10.     Douglas Hofstadter and his associates have recently posited that for a design program to be creative, it must meet the following requirements: (i) the program must make its own decisions, (ii) its knowledge must be rich, (iii) its concepts and inter-relationships must be flexible and context-dependent, (iv) it must be able to evaluate its own tentative output and be able to accept it, and (v) the program must gradually converge on a satisfactory solution through interleaving of judgments and suggestions for improvement. They have also postulated that items (ii) through (v) provide the answer to the issue raised by (i) above.
But it seems that many existing design programs already satisfy the above criteria; in fact, even the old antique HACKER appears to satisfy them. Consider any design program (other than HACKER) that you know about, analyze it in terms of the above criteria, and argue whether you think the program is creative.
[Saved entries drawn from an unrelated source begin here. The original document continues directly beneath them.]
(* ===== verification/SetupApply.v ===== *)
(** [pages/setup/StepReview.jsx]: the checks before Apply, the profile that is
    sent, and the run of the [ApplySetup] stream with its polling fallback; the
    server's validation of the profile ([setup.go]) is the specification the
    profile is held against.

    The profile's [clientTime] is the clock at the time of the call and is left
    out.  String lengths are JavaScript's on one side and Go's on the other; they
    agree on the ASCII strings modelled here. *)
From S2P Require Import Prelude MeshJoin Setup.
Open Scope js_scope.

(** ** The wire profile *)

Record MeshRadioConfig := {
  mr_radioName : string; mr_meshId : string; mr_passphrase : string; mr_encryption : WifiEncryption;
  mr_bandwidthMhz : Z; mr_channel : Z; mr_countryCode : string
}.

Record MeshBackhaulProfile := {
  mb_meshId : string; mb_passphrase : string; mb_bandwidthMhz : Z; mb_channel : Z;
  mb_countryCode : string
}.

Record RadioApProfile := {
  ra_radioName : string; ra_enabled : bool; ra_ssid : string; ra_passphrase : string;
  ra_encryption : WifiEncryption; ra_meshBackhaul : option MeshBackhaulProfile
}.

Record Uplink := { pu_type : UplinkType; pu_ethernetPort : string; pu_wireless : option wireless_slice }.

(** The [device_mode] oneof. *)
Inductive device_mode :=
| NoMode
| MeshpointMode (v : MeshPointMode)
| MeshgateMode (v : MeshGateMode).

Record MeshNodeProfile := {
  p_hostname : string; p_adminPassword : string; p_role : MeshRole; p_timezone : string;
  p_mesh : MeshRadioConfig; p_aps : list RadioApProfile; p_deviceMode : device_mode;
  p_uplink : option Uplink
}.

Definition ap_to_proto (a : ap_profile) : RadioApProfile :=
  {| ra_radioName := ap_radioName a;
     ra_enabled := ap_enabled a;
     ra_ssid := if ap_enabled a then ap_ssid a else "";
     ra_passphrase := if ap_enabled a then ap_passphrase a else "";
     ra_encryption := if ap_enabled a then ap_encryption a else SAE;
     ra_meshBackhaul :=
       if ap_meshBackhaul a
       then Some {| mb_meshId := ap_backhaulMeshId a; mb_passphrase := ap_backhaulPassphrase a;
                    mb_bandwidthMhz := ap_backhaulBandwidthMhz a; mb_channel := ap_backhaulChannel a;
                    mb_countryCode := ap_backhaulCountryCode a |}
       else None |}.

Definition profileToProto (s : setup_state) : MeshNodeProfile :=
  {| p_hostname := hostname s;
     p_adminPassword := adminPassword s;
     p_role := role s;
     p_timezone := timezone s;
     p_mesh :=
       {| mr_radioName := m_radioName (mesh s); mr_meshId := m_meshId (mesh s);
          mr_passphrase := m_passphrase (mesh s); mr_encryption := m_encryption (mesh s);
          mr_bandwidthMhz := m_bandwidthMhz (mesh s); mr_channel := m_channel (mesh s);
          mr_countryCode := m_countryCode (mesh s) |};
     p_aps := map ap_to_proto (filter (λ a, ap_enabled a || ap_meshBackhaul a) (aps s));
     p_deviceMode :=
       match role s with
       | MESH_POINT => MeshpointMode (meshpointMode s)
       | MESH_GATE => MeshgateMode (meshgateMode s)
       | ROLE_UNSPECIFIED => NoMode
       end;
     p_uplink :=
       match role s with
       | MESH_GATE =>
           Some {| pu_type := u_type (uplink s); pu_ethernetPort := u_ethernetPort (uplink s);
                   pu_wireless := if decide (u_type (uplink s) = WIRELESS_STA)
                                  then Some (u_wireless (uplink s)) else None |}
       | _ => None
       end |}.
11.     One of the major issues and distinguishing characteristics regarding behavior-based control is not simply in the design of the behaviors themselves but equally importantly the methods by which the behaviors can be coordinated. At least 2 different strategies can be used:
        * Competitive behavioral arbitration
        * Cooperative behavioral fusion
        a) Describe what's involved in each of these coordination strategies and discuss for each a representative behavioral architecture (name it) that employs it.
        b) Is it possible to use two or more different coordination mechanisms within a given behavioral control system? If not why not? If so, explain how?
        c) Create (on paper) a simple behavioral controller for a robot that is capable of fetching your newspaper from the driveway in the morning and bringing it directly to you in the kitchen. Feel free to use any of the available modeling methods for expressing such control systems (SR diagrams, functional notation, or FSAs), but express it in sufficient detail to illustrate your understanding of both the perceptual and motor needs of the task.
12.     Describe the concept of regularization, and how it can be used to help perception, learning, and control algorithms. Give an example.
13.     A well-known issue in intelligent systems is their need to interface programs with some external environment. Since the external environment acts in real-time whereas programs do not (necessarily), when intelligent systems programs are run, special care must be taken to coordinate their execution. Rate monotonic scheduling and deadline-based scheduling are two methods commonly used for IS program execution. First, distinguish RM from EDF (earliest deadline first) scheduling, by defining both. Second, explain how both may be implemented. Third, explain the following statement: "EDF scheduling is dynamically optimal", by commenting on what optimality means in a dynamic system.